Task goal - Where the word "Implicit" shows up in a line below, that line is counted. State how many lines are counted, without any other words.

Extracted records -
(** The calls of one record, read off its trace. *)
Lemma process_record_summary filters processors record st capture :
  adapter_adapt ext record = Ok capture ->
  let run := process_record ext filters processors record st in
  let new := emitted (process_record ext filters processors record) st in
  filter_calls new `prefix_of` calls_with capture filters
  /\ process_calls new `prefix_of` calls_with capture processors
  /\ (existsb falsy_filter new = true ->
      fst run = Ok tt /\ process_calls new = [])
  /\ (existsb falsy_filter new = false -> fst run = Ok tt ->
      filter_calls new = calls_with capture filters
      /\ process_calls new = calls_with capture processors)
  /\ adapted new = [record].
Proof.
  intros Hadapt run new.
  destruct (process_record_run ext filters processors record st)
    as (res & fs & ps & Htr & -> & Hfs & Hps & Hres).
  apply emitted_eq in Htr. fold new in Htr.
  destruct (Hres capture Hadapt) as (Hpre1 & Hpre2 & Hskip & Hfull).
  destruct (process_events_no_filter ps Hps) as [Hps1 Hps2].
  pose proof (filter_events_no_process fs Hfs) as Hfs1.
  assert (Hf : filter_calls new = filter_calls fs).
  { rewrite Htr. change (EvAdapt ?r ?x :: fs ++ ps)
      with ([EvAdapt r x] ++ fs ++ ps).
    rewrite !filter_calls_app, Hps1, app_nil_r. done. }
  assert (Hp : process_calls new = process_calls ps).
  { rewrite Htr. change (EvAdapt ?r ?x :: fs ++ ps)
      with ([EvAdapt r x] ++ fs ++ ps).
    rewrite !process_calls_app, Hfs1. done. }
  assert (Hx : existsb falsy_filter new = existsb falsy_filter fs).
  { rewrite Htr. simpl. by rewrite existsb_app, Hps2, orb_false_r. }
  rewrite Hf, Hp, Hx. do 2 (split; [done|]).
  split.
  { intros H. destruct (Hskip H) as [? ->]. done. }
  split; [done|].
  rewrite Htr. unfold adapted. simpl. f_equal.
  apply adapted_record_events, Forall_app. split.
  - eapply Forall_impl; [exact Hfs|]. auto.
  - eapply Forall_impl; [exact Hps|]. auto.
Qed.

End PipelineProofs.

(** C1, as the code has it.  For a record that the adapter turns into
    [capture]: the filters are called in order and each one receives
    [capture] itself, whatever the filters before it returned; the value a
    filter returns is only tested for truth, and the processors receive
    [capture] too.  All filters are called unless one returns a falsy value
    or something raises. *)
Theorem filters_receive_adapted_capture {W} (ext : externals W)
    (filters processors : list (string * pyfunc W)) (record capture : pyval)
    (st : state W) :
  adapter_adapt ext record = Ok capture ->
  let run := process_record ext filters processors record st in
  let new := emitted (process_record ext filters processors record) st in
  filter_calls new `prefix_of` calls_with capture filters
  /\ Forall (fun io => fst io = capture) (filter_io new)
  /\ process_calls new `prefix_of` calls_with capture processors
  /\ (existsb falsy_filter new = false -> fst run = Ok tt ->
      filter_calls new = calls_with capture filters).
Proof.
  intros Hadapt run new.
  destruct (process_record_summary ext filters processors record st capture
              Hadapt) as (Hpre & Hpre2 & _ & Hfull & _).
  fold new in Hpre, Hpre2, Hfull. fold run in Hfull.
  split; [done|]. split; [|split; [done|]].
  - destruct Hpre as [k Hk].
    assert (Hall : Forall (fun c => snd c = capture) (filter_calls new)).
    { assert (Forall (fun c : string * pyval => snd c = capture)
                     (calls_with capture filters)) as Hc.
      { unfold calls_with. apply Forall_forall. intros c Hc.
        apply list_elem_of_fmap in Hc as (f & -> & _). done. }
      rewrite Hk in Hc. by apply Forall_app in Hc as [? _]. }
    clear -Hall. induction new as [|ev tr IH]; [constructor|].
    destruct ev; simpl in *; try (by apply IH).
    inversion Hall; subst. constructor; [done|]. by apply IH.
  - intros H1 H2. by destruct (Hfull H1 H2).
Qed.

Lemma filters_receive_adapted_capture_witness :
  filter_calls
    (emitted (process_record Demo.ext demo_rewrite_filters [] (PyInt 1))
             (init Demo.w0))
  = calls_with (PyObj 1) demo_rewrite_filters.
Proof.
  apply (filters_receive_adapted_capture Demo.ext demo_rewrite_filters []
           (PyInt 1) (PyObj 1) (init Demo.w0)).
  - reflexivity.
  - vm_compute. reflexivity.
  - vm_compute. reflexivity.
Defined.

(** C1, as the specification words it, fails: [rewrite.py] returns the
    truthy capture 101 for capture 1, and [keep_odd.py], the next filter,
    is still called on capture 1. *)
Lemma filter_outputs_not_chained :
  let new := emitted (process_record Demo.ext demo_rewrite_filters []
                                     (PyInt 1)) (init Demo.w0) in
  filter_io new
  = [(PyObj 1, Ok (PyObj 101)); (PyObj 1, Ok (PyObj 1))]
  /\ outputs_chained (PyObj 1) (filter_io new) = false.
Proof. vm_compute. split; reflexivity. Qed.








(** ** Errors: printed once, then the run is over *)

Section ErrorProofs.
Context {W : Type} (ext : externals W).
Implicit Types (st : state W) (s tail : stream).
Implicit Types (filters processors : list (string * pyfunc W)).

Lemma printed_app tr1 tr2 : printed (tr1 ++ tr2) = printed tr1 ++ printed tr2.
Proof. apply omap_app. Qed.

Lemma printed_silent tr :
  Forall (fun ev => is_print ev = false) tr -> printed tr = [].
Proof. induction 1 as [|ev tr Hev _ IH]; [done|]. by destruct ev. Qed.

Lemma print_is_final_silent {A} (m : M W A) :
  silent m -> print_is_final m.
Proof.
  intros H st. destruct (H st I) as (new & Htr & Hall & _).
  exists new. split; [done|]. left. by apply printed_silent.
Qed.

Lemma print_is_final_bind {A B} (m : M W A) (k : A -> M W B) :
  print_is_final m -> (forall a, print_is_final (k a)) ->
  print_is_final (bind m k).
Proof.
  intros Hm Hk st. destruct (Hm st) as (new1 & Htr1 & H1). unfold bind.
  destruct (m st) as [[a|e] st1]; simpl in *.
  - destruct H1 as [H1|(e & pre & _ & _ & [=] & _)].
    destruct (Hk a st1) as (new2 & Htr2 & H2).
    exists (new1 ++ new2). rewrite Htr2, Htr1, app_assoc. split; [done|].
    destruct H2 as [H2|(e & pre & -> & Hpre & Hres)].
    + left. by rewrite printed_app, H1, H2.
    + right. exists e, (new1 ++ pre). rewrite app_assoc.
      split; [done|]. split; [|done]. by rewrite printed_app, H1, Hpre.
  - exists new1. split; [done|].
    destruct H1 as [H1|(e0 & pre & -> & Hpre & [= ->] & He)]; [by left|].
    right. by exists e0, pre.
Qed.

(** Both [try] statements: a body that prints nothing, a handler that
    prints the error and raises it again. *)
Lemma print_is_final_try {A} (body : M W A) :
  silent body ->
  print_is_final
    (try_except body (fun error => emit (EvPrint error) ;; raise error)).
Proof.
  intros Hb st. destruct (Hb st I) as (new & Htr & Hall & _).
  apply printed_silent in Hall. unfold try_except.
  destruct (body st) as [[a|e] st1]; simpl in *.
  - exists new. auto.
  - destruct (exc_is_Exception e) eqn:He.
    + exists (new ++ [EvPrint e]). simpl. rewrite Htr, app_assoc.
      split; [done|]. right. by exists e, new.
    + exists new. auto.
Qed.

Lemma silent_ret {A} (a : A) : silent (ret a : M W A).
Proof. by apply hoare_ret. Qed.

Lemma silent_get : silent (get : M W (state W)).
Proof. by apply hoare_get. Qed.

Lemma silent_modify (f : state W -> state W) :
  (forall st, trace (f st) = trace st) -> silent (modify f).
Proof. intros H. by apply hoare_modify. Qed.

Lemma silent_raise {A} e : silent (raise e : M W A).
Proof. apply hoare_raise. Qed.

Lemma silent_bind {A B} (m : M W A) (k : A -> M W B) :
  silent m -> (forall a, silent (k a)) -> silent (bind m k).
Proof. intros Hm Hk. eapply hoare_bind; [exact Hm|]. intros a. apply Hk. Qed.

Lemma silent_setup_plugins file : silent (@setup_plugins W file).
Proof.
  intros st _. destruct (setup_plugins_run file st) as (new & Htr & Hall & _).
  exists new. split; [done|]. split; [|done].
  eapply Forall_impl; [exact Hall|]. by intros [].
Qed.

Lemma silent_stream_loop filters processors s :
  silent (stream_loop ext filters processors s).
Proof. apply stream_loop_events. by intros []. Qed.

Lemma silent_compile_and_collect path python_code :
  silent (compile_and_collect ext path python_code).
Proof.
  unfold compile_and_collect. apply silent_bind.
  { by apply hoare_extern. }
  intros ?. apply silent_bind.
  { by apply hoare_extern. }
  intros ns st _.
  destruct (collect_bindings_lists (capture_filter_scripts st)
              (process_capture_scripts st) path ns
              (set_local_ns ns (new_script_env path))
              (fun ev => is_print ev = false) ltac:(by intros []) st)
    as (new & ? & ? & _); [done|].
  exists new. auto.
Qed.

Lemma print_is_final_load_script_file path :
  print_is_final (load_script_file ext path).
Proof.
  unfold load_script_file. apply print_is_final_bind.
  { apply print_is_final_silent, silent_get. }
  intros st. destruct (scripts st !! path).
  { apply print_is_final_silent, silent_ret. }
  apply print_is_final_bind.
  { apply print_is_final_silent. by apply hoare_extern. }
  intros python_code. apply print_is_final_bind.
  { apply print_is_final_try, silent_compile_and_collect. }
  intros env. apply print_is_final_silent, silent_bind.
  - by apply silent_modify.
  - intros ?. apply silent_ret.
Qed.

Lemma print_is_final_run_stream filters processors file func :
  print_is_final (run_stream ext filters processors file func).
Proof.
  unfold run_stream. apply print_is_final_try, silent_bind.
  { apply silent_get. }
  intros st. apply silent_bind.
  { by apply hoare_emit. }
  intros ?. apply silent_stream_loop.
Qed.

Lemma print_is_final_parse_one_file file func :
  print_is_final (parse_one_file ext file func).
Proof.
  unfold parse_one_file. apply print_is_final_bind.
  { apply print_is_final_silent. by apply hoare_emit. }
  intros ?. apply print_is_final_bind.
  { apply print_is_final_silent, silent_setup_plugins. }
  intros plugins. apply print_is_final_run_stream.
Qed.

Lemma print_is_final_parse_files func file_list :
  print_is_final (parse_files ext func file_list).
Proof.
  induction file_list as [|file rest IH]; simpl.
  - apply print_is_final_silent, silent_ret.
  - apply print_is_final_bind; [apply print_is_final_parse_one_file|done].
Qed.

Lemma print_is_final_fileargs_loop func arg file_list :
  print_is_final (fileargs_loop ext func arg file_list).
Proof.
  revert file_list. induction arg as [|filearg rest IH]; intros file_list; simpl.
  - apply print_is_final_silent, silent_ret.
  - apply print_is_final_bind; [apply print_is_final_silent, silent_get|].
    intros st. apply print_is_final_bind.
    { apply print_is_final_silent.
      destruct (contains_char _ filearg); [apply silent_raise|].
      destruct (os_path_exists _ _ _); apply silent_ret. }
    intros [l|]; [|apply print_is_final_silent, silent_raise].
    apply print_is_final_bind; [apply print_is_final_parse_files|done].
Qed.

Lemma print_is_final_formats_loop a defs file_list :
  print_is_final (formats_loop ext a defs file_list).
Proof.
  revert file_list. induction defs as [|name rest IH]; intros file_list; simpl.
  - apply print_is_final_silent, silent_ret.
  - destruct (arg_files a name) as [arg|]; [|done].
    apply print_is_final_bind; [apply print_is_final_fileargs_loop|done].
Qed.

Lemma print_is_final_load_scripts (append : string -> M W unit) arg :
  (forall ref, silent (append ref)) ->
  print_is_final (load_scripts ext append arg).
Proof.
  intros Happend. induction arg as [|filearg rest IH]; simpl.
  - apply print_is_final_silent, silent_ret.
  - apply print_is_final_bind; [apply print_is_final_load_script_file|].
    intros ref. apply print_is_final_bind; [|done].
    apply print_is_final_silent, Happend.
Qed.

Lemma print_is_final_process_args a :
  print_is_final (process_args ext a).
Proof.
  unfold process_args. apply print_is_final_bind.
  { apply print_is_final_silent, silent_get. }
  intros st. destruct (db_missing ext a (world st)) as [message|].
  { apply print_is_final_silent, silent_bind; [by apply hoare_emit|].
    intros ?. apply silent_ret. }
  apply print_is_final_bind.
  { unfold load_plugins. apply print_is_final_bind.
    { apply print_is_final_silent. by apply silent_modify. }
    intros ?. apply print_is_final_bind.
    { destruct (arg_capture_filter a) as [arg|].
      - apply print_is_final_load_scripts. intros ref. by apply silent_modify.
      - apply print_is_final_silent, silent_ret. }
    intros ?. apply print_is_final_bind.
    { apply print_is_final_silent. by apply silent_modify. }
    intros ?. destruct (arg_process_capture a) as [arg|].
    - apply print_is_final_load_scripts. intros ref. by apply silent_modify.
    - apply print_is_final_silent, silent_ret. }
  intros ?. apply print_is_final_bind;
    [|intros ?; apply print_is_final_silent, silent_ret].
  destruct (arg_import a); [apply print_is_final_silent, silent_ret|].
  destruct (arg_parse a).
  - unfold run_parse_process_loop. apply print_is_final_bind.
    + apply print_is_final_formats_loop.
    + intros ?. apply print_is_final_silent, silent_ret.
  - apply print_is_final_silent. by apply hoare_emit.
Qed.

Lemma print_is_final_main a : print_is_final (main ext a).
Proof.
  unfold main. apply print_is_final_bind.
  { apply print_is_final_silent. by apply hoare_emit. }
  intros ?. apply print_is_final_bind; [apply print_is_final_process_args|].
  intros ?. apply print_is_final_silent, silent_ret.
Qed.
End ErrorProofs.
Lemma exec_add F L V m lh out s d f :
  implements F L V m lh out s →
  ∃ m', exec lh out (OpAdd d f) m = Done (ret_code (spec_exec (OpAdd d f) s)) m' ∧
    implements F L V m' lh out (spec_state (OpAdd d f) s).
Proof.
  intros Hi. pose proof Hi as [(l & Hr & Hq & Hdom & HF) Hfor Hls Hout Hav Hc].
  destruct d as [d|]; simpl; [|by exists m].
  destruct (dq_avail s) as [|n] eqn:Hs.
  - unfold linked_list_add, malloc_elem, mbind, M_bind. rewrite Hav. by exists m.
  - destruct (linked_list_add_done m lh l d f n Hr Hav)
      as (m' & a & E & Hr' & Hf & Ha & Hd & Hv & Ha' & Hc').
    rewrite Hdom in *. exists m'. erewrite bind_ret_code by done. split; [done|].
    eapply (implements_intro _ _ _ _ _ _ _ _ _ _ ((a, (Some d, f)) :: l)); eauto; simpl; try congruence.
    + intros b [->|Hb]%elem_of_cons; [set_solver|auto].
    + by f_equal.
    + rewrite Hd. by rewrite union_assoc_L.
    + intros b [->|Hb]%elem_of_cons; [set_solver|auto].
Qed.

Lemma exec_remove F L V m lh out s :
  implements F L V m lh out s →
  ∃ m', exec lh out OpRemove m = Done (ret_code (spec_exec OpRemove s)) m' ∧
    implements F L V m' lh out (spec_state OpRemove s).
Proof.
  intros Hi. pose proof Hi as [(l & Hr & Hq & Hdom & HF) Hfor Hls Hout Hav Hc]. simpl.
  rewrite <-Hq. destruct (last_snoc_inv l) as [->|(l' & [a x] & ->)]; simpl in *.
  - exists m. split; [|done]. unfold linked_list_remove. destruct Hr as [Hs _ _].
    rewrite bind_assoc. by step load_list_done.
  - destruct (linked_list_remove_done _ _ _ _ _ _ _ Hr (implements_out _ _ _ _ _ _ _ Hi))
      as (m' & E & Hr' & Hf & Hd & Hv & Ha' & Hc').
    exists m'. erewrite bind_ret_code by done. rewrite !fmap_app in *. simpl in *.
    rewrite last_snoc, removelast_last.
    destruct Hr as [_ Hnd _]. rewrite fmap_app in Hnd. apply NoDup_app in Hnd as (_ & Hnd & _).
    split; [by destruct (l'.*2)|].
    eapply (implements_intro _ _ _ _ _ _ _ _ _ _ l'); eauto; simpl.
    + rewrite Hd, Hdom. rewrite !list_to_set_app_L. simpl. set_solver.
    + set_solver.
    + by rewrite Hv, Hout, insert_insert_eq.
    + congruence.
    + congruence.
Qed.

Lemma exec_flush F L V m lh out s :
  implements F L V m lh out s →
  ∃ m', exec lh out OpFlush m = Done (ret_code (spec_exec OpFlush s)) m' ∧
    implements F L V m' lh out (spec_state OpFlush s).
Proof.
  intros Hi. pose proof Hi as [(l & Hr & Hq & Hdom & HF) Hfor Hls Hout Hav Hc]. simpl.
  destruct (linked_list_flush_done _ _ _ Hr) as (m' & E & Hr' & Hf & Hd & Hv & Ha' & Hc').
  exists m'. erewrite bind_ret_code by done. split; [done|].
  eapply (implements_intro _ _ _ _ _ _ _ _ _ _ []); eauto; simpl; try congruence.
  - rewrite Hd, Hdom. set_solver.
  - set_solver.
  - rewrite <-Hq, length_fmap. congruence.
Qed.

Answer for the task - 2